Виктор вытащил целую пачку бумаг, на которых пестрели печати «Мосфильма» и «Госкинофильма», вручил их гибэдэдэшнику, который уже успел заметить необычное средство передвижения.
— Это что, настоящий немецкий мотоцикл? — спросил он, перелистывая документы. — На каких фашисты в войну ездили?
— Ну да! Он из гаража «Мосфильма». Очень старый и очень ценный, — объяснил Громов. — Поэтому и едем осторожно, чтобы не побить. Ему же семьдесят лет почти!
— Ничего себе! — присвистнул Зинаров. — И до сих пор сам ездит? Вот это делали раньше. Моя «двенадцатая» через семьдесят лет в труху превратится, руля даже не найдешь, наверное…

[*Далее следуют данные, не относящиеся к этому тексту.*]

Definition check (s : Shared) (user_id : string) (cands : list AdCandidate) (_ _ : Z) (env : Env)
  : FreqCapOutcome * Shared :=
  match cands with
  | [] => (Checked [], s)
  | _ =>
      let '(allowed, breaker) := allow_request (rs_breaker s) (ev_now_read env) (ev_now_write env) in
      if negb allowed then
        (SkippedTimeout, {| rs_breaker := breaker; rs_hedge := rs_hedge s; rs_latency := rs_latency s;
                            rs_timeout_ms := rs_timeout_ms s |})
      else
        let keys := cap_keys user_id cands in
        let run := hedged_call (ev_first env keys) (ev_second env keys) (from_millis 8)
                     (is_closed_sync breaker (ev_readable env)) (ev_prefer_first env)
                     (Some (from_millis (rs_timeout_ms s))) (rs_hedge s) in
        let finish error := {|
          rs_breaker := record_outcome breaker error (ev_elapsed env) (ev_now_record env);
          rs_hedge := hr_budget run;
          rs_latency := (fun t => record_latency t (ev_elapsed env)) <$> rs_latency s;
          rs_timeout_ms := rs_timeout_ms s |} in
        match hr_result run with
        | None => (SkippedTimeout, finish true)
        | Some (Err _) => (SkippedTimeout, finish true)
        | Some (Ok values) => (Checked (cap_results cands values), finish false)
        end
  end.

#[global] Instance redis_capper : FrequencyCapper Shared Env := {| fc_check := check |}.

Lemma cap_results_ids cands values : cp_campaign_id <$> cap_results cands values = ac_campaign_id <$> cands.
Proof. unfold cap_results. rewrite fmap_imap, <- (imap_const ac_campaign_id). by apply imap_ext. Qed.

#[global] Instance redis_capper_laws : FrequencyCapperLaws Shared Env.
Proof.
  split. simpl. unfold check. intros s user cands dt hour env rs s' Hc.
  destruct cands as [|c cands]; [by simplify_eq|].
  destruct (allow_request _ _ _) as [[] cb]; simpl in Hc; [|done].
  destruct (hr_result _) as [[values|e]|]; simplify_eq. apply cap_results_ids.
Defined.

(** *** Impression workers

    [write_impression_counters]: the Lua script on the hour key, then on the day
    key ([INCR], and [EXPIRE] when the counter was just created).  Redis runs a
    script as one step, at one time of its clock. *)
Section Workers.
Context {R : Type} `{Redis R}.

Definition incr_with_ttl (r : R) (now : Instant) (key : string) (ttl : Z) : R :=
  let '(current, r') := redis_incr r now key in
  if current =? 1 then redis_expire r' now key ttl else r'.

Record ImpressionEvent := {
  im_user_id : string;
  im_campaign_id : Z;
  im_creative_id : Z;
  im_device_type : Z;
  im_hour_of_day : Z;
}.

Definition impression_key (e : ImpressionEvent) (window_suffix : string) : string :=
  "v1:fc:{u:" +:+ im_user_id e +:+ "}:c:" +:+ pretty (im_campaign_id e) +:+ ":" +:+ window_suffix.

(** [hour_at] and [day_at]: when the two [EVAL]s run on the server, [None] for one
    that fails. *)
Definition write_impression_counters (r : R) (e : ImpressionEvent) (hour_at day_at : option Instant) : R :=
  foldl (fun r '(ttl, window_suffix, at_) =>
           match at_ with
           | Some now => incr_with_ttl r now (impression_key e window_suffix) ttl
           | None => r
           end)
        r [(3600, "h"%string, hour_at); (86400, "d"%string, day_at)].
End Workers.
End RedisCapper.

(** ** [ImpressionRecorder] *)
Section Recorder.
Context {Ch : Type} `{Mpsc Ch RedisCapper.ImpressionEvent}.

Definition ImpressionRecorder_new : Ch := chan_new (Z.to_nat 65536).
Definition try_record (tx : Ch) (e : RedisCapper.ImpressionEvent) : bool * Ch := chan_push tx e.
End Recorder.

(** ** The in-process capper *)
Module InProcess.

Record WriteBehindOp := { wb_user_id : string; wb_campaign_id : Z; wb_window : CapWindow }.

Record InProcessConfig := { cap_capacity : Z; write_buffer_size : Z; flush_interval : Duration }.
Definition InProcessConfig_default : InProcessConfig :=
  {| cap_capacity := 500000; write_buffer_size := 65536; flush_interval := from_secs 1 |}.

(** [AtomicCounter] *)
Definition incr (c : Z) : Z := as_i64 (c + 1).

(** [S], [E]: the wrapped capper and its environment; [M]: the cache of users;
    [U]: a user's counters, campaign to (day, hour); [Ch]: the write-behind
    channel.  The breaker is shared with the wrapped capper, which is why it is
    reached through it. *)
Section InProcess_.
Context {S E : Type} `{FrequencyCapper S E}.
Context (breaker_of : S -> CircuitBreaker) (set_breaker : S -> CircuitBreaker -> S).
Context {U : Type} `{KVCache U Z (Z * Z)}.
Context {M : Type} `{KVCache M string U}.
Context {Ch : Type} `{Mpsc Ch WriteBehindOp}.

Record InProcessFrequencyCapper := {
  ip_fallback : S;
  ip_counters : M;
  ip_write_tx : Ch;
}.

Definition new (fallback : S) (cfg : InProcessConfig) : InProcessFrequencyCapper :=
  {| ip_fallback := fallback; ip_counters := kv_empty;
     ip_write_tx := chan_new (Z.to_nat (write_buffer_size cfg)) |}.

Definition op (user_id : string) (campaign_id : Z) (w : CapWindow) : WriteBehindOp :=
  {| wb_user_id := user_id; wb_campaign_id := campaign_id; wb_window := w |}.

(** [counters.get_with_by_ref(user_id, new)] *)
Definition user_map (s : InProcessFrequencyCapper) (user_id : string) : U :=
  unwrap_or (kv_get (ip_counters s) user_id) kv_empty.

Definition record_impression (s : InProcessFrequencyCapper) (user_id : string) (campaign_id : Z)
  : bool * InProcessFrequencyCapper :=
  let um := user_map s user_id in
  let '(day, hour) := unwrap_or (kv_get um campaign_id) (0, 0) in
  let um := kv_put um campaign_id (incr day, incr hour) in
  let '(day_ok, tx) := chan_push (ip_write_tx s) (op user_id campaign_id Day) in
  let '(hour_ok, tx) := chan_push tx (op user_id campaign_id Hour) in
  (day_ok && hour_ok,
   {| ip_fallback := ip_fallback s; ip_counters := kv_put (ip_counters s) user_id um; ip_write_tx := tx |}).

Definition lookup (s : InProcessFrequencyCapper) (user_id : string) (campaign_id : Z) : option (Z * Z) :=
  um ← kv_get (ip_counters s) user_id; kv_get um campaign_id.

Definition warm_cache (s : InProcessFrequencyCapper) (user_id : string) (campaign_id day hour : Z)
  : InProcessFrequencyCapper :=
  let um := user_map s user_id in
  let '(d, h) := unwrap_or (kv_get um campaign_id) (day, hour) in
  let um := kv_put um campaign_id (if d <? day then day else d, if h <? hour then hour else h) in
  {| ip_fallback := ip_fallback s; ip_counters := kv_put (ip_counters s) user_id um;
     ip_write_tx := ip_write_tx s |}.

(** moka drops a user: the eviction listener runs on the removed entry. *)
Definition evict (s : InProcessFrequencyCapper) (user_id : string) : InProcessFrequencyCapper :=
  match kv_get (ip_counters s) user_id with
  | None => s
  | Some um =>
      {| ip_fallback := ip_fallback s; ip_counters := kv_del (ip_counters s) user_id;
         ip_write_tx :=
           foldl (fun tx '(campaign_id, _) =>
                    (chan_push (chan_push tx (op user_id campaign_id Day)).2 (op user_id campaign_id Hour)).2)
                 (ip_write_tx s) (kv_entries um) |}
  end.

(** What one check sees: the clocks of its own [allow_request], and the
    environment of the wrapped capper. *)
Record Env := { iev_now_read : Instant; iev_now_write : Instant; iev_fallback : E }.

(** The first pass: a verdict for the warm candidates, a placeholder for the
    cold ones. *)
Definition first_pass (s : InProcessFrequencyCapper) (user_id : string) (c : AdCandidate) : CapResult :=
  match lookup s user_id (ac_campaign_id c) with
  | Some (day, hour) =>
      {| cp_campaign_id := ac_campaign_id c; cp_capped := over_cap c day hour;
         cp_day_count := Some day; cp_hour_count := Some hour |}
  | None =>
      {| cp_campaign_id := ac_campaign_id c; cp_capped := false; cp_day_count := None; cp_hour_count := None |}
  end.

Definition is_cold (s : InProcessFrequencyCapper) (user_id : string) (c : AdCandidate) : Prop :=
  lookup s user_id (ac_campaign_id c) = None.

(** [results.iter_mut().find(|r| r.campaign_id == fb.campaign_id)], overwritten *)
Fixpoint patch (results : list CapResult) (fb : CapResult) : list CapResult :=
  match results with
  | [] => []
  | r :: rs =>
      if cp_campaign_id r =? cp_campaign_id fb then
        {| cp_campaign_id := cp_campaign_id r; cp_capped := cp_capped fb;
           cp_day_count := cp_day_count fb; cp_hour_count := cp_hour_count fb |} :: rs
      else r :: patch rs fb
  end.

Definition warm_from (s : InProcessFrequencyCapper) (user_id : string) (fb : CapResult)
  : InProcessFrequencyCapper :=
  match cp_day_count fb, cp_hour_count fb with
  | Some day, Some hour => warm_cache s user_id (cp_campaign_id fb) day hour
  | _, _ => s
  end.

Definition check (s : InProcessFrequencyCapper) (user_id : string) (cands : list AdCandidate)
    (device_type_val hour_of_day : Z) (env : Env) : FreqCapOutcome * InProcessFrequencyCapper :=
  let '(allowed, breaker) := allow_request (breaker_of (ip_fallback s)) (iev_now_read env) (iev_now_write env) in
  let s := {| ip_fallback := set_breaker (ip_fallback s) breaker; ip_counters := ip_counters s;
              ip_write_tx := ip_write_tx s |} in
  if negb allowed then (SkippedTimeout, s)
  else
    let results := first_pass s user_id <$> cands in
    let cold := filter (is_cold s user_id) cands in
    match cold with
    | [] => (Checked results, s)
    | _ =>
        let '(out, fallback) := fc_check (ip_fallback s) user_id cold device_type_val hour_of_day (iev_fallback env) in
        let s := {| ip_fallback := fallback; ip_counters := ip_counters s; ip_write_tx := ip_write_tx s |} in
        match out with
        | Checked fallback_results =>
            (Checked (foldl patch results fallback_results),
             foldl (fun s fb => warm_from s user_id fb) s fallback_results)
        | _ => (Checked results, s)
        end
    end.

#[export] Instance in_process_capper : FrequencyCapper InProcessFrequencyCapper Env := {| fc_check := check |}.
End InProcess_.
Arguments InProcessFrequencyCapper : clear implicits.
Arguments Env : clear implicits.
End InProcess.

(** ** The write-behind drain

    [in_process_write_behind_drain]: each [Day] operation becomes one impression
    event for the recorder, the others are skipped. *)
Section Drain.
Context {Ch : Type} `{Mpsc Ch RedisCapper.ImpressionEvent}.

Definition drain_op (recorder : Ch) (o : InProcess.WriteBehindOp) : Ch :=
  if decide (InProcess.wb_window o <> Day) then recorder
  else (try_record recorder {|
          RedisCapper.im_user_id := InProcess.wb_user_id o;
          RedisCapper.im_campaign_id := InProcess.wb_campaign_id o;
          RedisCapper.im_creative_id := 0; RedisCapper.im_device_type := 0;
          RedisCapper.im_hour_of_day := 0 |}).2.

Definition in_process_write_behind_drain (ops : list InProcess.WriteBehindOp) (recorder : Ch) : Ch :=
  foldl drain_op recorder ops.
End Drain.

(** ** Lemmas: keys and counters *)
Section Keys.
Import RedisCapper.

Definition colon : Ascii.ascii := Ascii.ascii_of_nat 58.

Lemma fc_key_shape u c w :
  fc_key u "c" c w = (("v1:fc:{u:" +:+ u +:+ "}:c") +:+ String colon (pretty c)) +:+ String colon (suffix w).
Proof.
  unfold fc_key. by rewrite !string_app_assoc.
Qed.

Lemma suffix_no_colon w : has_char colon (suffix w) = false.
Proof. by destruct w. Qed.

Lemma fc_key_inj u u' c c' w w' : fc_key u "c" c w = fc_key u' "c" c' w' -> u = u' /\ c = c' /\ w = w'.
Proof.
  rewrite !fc_key_shape. intros Heq.
  apply split_last_sep in Heq as [Heq Hw]; [|apply suffix_no_colon..].
  apply split_last_sep in Heq as [Heq Hc]; [|by apply pretty_Z_has_char..].
  apply string_app_inj_l in Heq.
  assert (u = u') as ->.
  { change ("}:c"%string) with (String (Ascii.ascii_of_nat 125) ":c") in Heq.
    by apply split_last_sep in Heq as [? _]. }
  split_and!; [done|by apply (inj pretty) in Hc|]. by destruct w, w'.
Qed.

Lemma impression_key_fc_key e w : impression_key e (suffix w) = fc_key (im_user_id e) "c" (im_campaign_id e) w.
Proof. done. Qed.

Context {R : Type} `{RedisLaws R}.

— Что там, Наиль? — подошел старший лейтенант.
— Мотоцикл в кино снимался, теперь в Москву перегоняют.
— Один? Своим ходом? — засомневался тот.
На сцену выступила Эльвира, которая до сих пор надутая, как мышь на крупу, сидела в коляске. Выбравшись из нее наружу, она очаровательно улыбнулась, мгновенно заставив молодого офицера забыть о своей хандре.
— Товарищи милиционеры, — игриво попросила она. — Не задерживайте нас, пожалуйста, надолго. У нас очень мало времени! Кино — это такая дорогая вещь, а нам еще сниматься предстоит в столице. Опоздаем — сумасшедшие штрафы придется платить.

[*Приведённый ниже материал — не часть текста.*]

Lemma advanced_stay ts t s : store_ok s -> thread_ok s t -> storing t = None -> incremented t = None -> advanced ts t s t s.
Proof.
  intros Hs Ht Hst Hi. assert (goto t (th_phase t) = t) as He by by destruct t.
  pose proof (advanced_quiet ts t s (th_phase t) s) as Hq. rewrite He in Hq. apply Hq; auto using grows_refl.
  rewrite Hst. done.
Qed.

(** The proof obligations of [advanced_quiet], once the phase is known. *)
#[local] Ltac quiet :=
  apply advanced_quiet; cbn;
    [try (done || apply grows_refl)|try done|split; cbn; try done|intros; simplify_eq; auto|intros; simplify_eq; auto
    |intros; unfold one; rewrite ?andb_true_l; try lia; try done|done|done|auto
    |intros; simplify_eq; auto|intros ?? Hset; first [by left|rewrite ?elem_of_cons, ?elem_of_nil in Hset; try done; auto]].

Lemma advance_start ts t s : store_ok s -> thread_ok s t -> th_phase t = Start ->
  let '(t', s') := advance shards shard ts t s in advanced ts t s t' s'.
Proof.
  intros Hok Ht Hph. unfold advance. destruct t as [o ph rd rh]. cbn in *. subst ph.
  pose proof (get_map_ok s (user_of o) Hok) as Hmap.
  assert (forall s', st_counters s' = st_counters s -> forall a, value_of s' a = value_of s a) as Hval
    by (unfold value_of; by intros ? ->).
  destruct o; cbn in *.
  1,2: destruct (get_map s user_id) as [m s'] eqn:Eg; destruct Hmap as (Hg & Hs' & Hm & _ & _ & _ & Hc & _); quiet;
    naive_solver.
  all: destruct (kv_get (st_users s) user_id) as [m|] eqn:Eu; quiet; try (by apply remove_ok);
    try (intros; simplify_eq; by apply (so_users _ Hok user_id)).
Qed.

Lemma advance_entry ts t s m : store_ok s -> thread_ok s t -> th_phase t = HasMap m ->
  let '(t', s') := advance shards shard ts t s in advanced ts t s t' s'.
Proof.
  intros Hok Ht Hph. pose proof (to_map _ _ Ht m) as Hm. pose proof (to_fits _ _ Ht) as Hf. rewrite Hph in Hm, Hf.
  specialize (Hm eq_refl). unfold advance. rewrite Hph. destruct t as [o ph rd rh]. cbn in *. subst ph.
  destruct o; cbn in *; try done.
  3: { destruct (readable _ _ _ _) eqn:Er; [|by apply advanced_stay].
    destruct (kv_get (map_at s m) campaign_id) as [[d h]|] eqn:Eg; quiet; intros; simplify_eq; auto. }
  all: destruct (writable _ _ _ _) eqn:Ew; [|by apply advanced_stay].
  - pose proof (get_pair_ok s m campaign_id 0 0 Hok Hm) as Hg. destruct (get_pair s m campaign_id 0 0) as [[d h] s'].
    destruct Hg as (Hg & Hs' & Hh & _ & _ & _ & Hv & _). pose proof (gr_maps _ _ Hg). quiet; intros; simplify_eq; try done; lia.
  - pose proof (get_pair_ok s m campaign_id day hour Hok Hm) as Hg. destruct (get_pair s m campaign_id day hour) as [[d h] s'].
    destruct Hg as (Hg & Hs' & Hh & _ & _ & _ & Hv & _). pose proof (gr_maps _ _ Hg). quiet; intros; simplify_eq; try done; auto; lia.
Qed.

(** Moving on with one counter set. *)
Lemma put_effect s s' t a v : (a < length (st_counters s))%nat ->
  s' = put_counter s a v ->
  (incremented t = Some a /\ v = InProcess.incr (value_of s a)) \/ (incremented t = None /\ storing t = Some (a, v)) ->
  forall b, incremented t = Some b /\ value_of s' b = InProcess.incr (value_of s b) \/
    (exists w, storing t = Some (b, w) /\ value_of s' b = w) \/
    incremented t <> Some b /\ (forall w, storing t <> Some (b, w)) /\
      (value_of s' b = value_of s b \/
       (length (st_counters s) <= b)%nat /\ (value_of s' b = (initial (th_op t)).1 \/ value_of s' b = (initial (th_op t)).2)).
Proof.
  intros Ha -> Ht b. rewrite value_put by done. case_decide as Hab; [subst b; naive_solver|].
  destruct Ht as [[Hi _]|[Hi Hst]].
  - right. right. rewrite Hi. split_and!; [congruence| |by left]. unfold storing, incremented in *. by destruct (th_phase t).
  - right. right. rewrite Hi, Hst. split_and!; [done|congruence|by left].
Qed.

Lemma advance_record ts t s u c : store_ok s -> thread_ok s t -> th_op t = RecordImpression u c ->
  th_phase t <> Start -> (forall m, th_phase t <> HasMap m) ->
  let '(t', s') := advance shards shard ts t s in advanced ts t s t' s'.
Proof.
  intros Hok Ht Ho Hns Hnm. pose proof Ht as [Hf Hm Hp]. unfold advance. destruct t as [o ph rd rh]. cbn in *. subst o.
  destruct ph; try done; cbn in *; try (by destruct (Hnm m)); try (by apply advanced_stay);
    pose proof (Hp _ _ _ eq_refl) as Hh; pose proof (holds_counters _ _ _ _ _ Hok Hh) as (Hd & Hh' & Hne).
  - split; try done; try (by apply put_counter_ok).
    + apply (put_effect s _ _ d (InProcess.incr (value_of s d))); auto.
    + cbn. intros a v Hs. by rewrite elem_of_nil in Hs.
  - split; try done; try (by apply put_counter_ok).
    + apply (put_effect s _ _ h (InProcess.incr (value_of s h))); auto.
    + cbn. intros a v Hs. by rewrite elem_of_nil in Hs.
  - pose proof (push_ok s (InProcess.op u c Day) Hok) as [Hg Hs']. pose proof (value_push s (InProcess.op u c Day)) as Hv.
    destruct (push s _) as [ok s']. cbn in *. pose proof (gr_maps _ _ Hg). quiet; intros; simplify_eq; auto.
    + specialize (Hm _ eq_refl). lia.
    + by apply Hg.
  - pose proof (push_ok s (InProcess.op u c Hour) Hok) as [Hg Hs']. pose proof (value_push s (InProcess.op u c Hour)) as Hv.
    destruct (push s _) as [ok s']. cbn in *. pose proof (gr_maps _ _ Hg). quiet; intros; simplify_eq; auto.
    + specialize (Hm _ eq_refl). lia.
    + by apply Hg.
Qed.

Lemma advance_warm ts t s u c day hour : store_ok s -> thread_ok s t -> th_op t = WarmCache u c day hour ->
  th_phase t <> Start -> (forall m, th_phase t <> HasMap m) ->
  let '(t', s') := advance shards shard ts t s in advanced ts t s t' s'.
Proof.
  intros Hok Ht Ho Hns Hnm. pose proof Ht as [Hf Hm Hp]. unfold advance. destruct t as [o ph rd rh]. cbn in *. subst o.
  destruct ph; try done; cbn in *; try (by destruct (Hnm m)); try (by apply advanced_stay);
    pose proof (Hp _ _ _ eq_refl) as Hh; pose proof (holds_counters _ _ _ _ _ Hok Hh) as (Hd & Hh' & Hne).
  - destruct (value_of s d <? day) eqn:El; quiet; intros; simplify_eq; auto; try lia.
    destruct Hset as [[= -> ->]|[]]. right. split; [lia|]. exists m, d, h. auto.
  - split; try done; try (by apply put_counter_ok); try (intros ?? Hl; by left).
    + apply (put_effect s _ _ d day); auto.
    + cbn. intros a v Hset. rewrite elem_of_cons, elem_of_nil in Hset. destruct Hset as [[= -> ->]|[]]. right.
      rewrite value_put, decide_True by done. split; [lia|]. exists m, d, h. auto.
  - destruct (value_of s h <? hour) eqn:El; quiet; intros; simplify_eq; auto; try lia.
    destruct Hset as [[= -> ->]|[[= -> ->]|[]]]; [left; by apply list_elem_of_here|].
    right. split; [lia|]. exists m, d, h. auto.
  - split; try done; try (by apply put_counter_ok).
    + apply (put_effect s _ _ h hour); auto.
    + cbn. intros a v Hset. rewrite !elem_of_cons, elem_of_nil in Hset. destruct Hset as [[= -> ->]|[[= -> ->]|[]]].
      * left. by apply list_elem_of_here.
      * right. rewrite value_put, decide_True by done. split; [lia|]. exists m, d, h. auto.
Qed.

И опять сногсшибательная улыбка.
Старлей надменно приподнял бровь. Показать свою власть этой красотке было до жути приятно:
— Если все в порядке — поедете сразу же. Надо только проверить ваши слова. Как там с бумагами, Наиль?
— Все в порядке вроде бы. Тут, кстати, написано, что в комплекте с мотоциклом еще и пулемет ручной должен быть, «RG-34».
— Н-да? А ну-ка, предъявите.
Громов полез в коляску, доставая оттуда штатное оружие.
— Вот, пожалуйста. И даже патроны есть. Мы ж с одних съемок на другие. Все в действии, все укомплектовано.
— А так можно, что ли? — опасливо покосился на зияющий пустотой ствол грозного «RG-34» прапорщик. — Чтобы с оружием просто так…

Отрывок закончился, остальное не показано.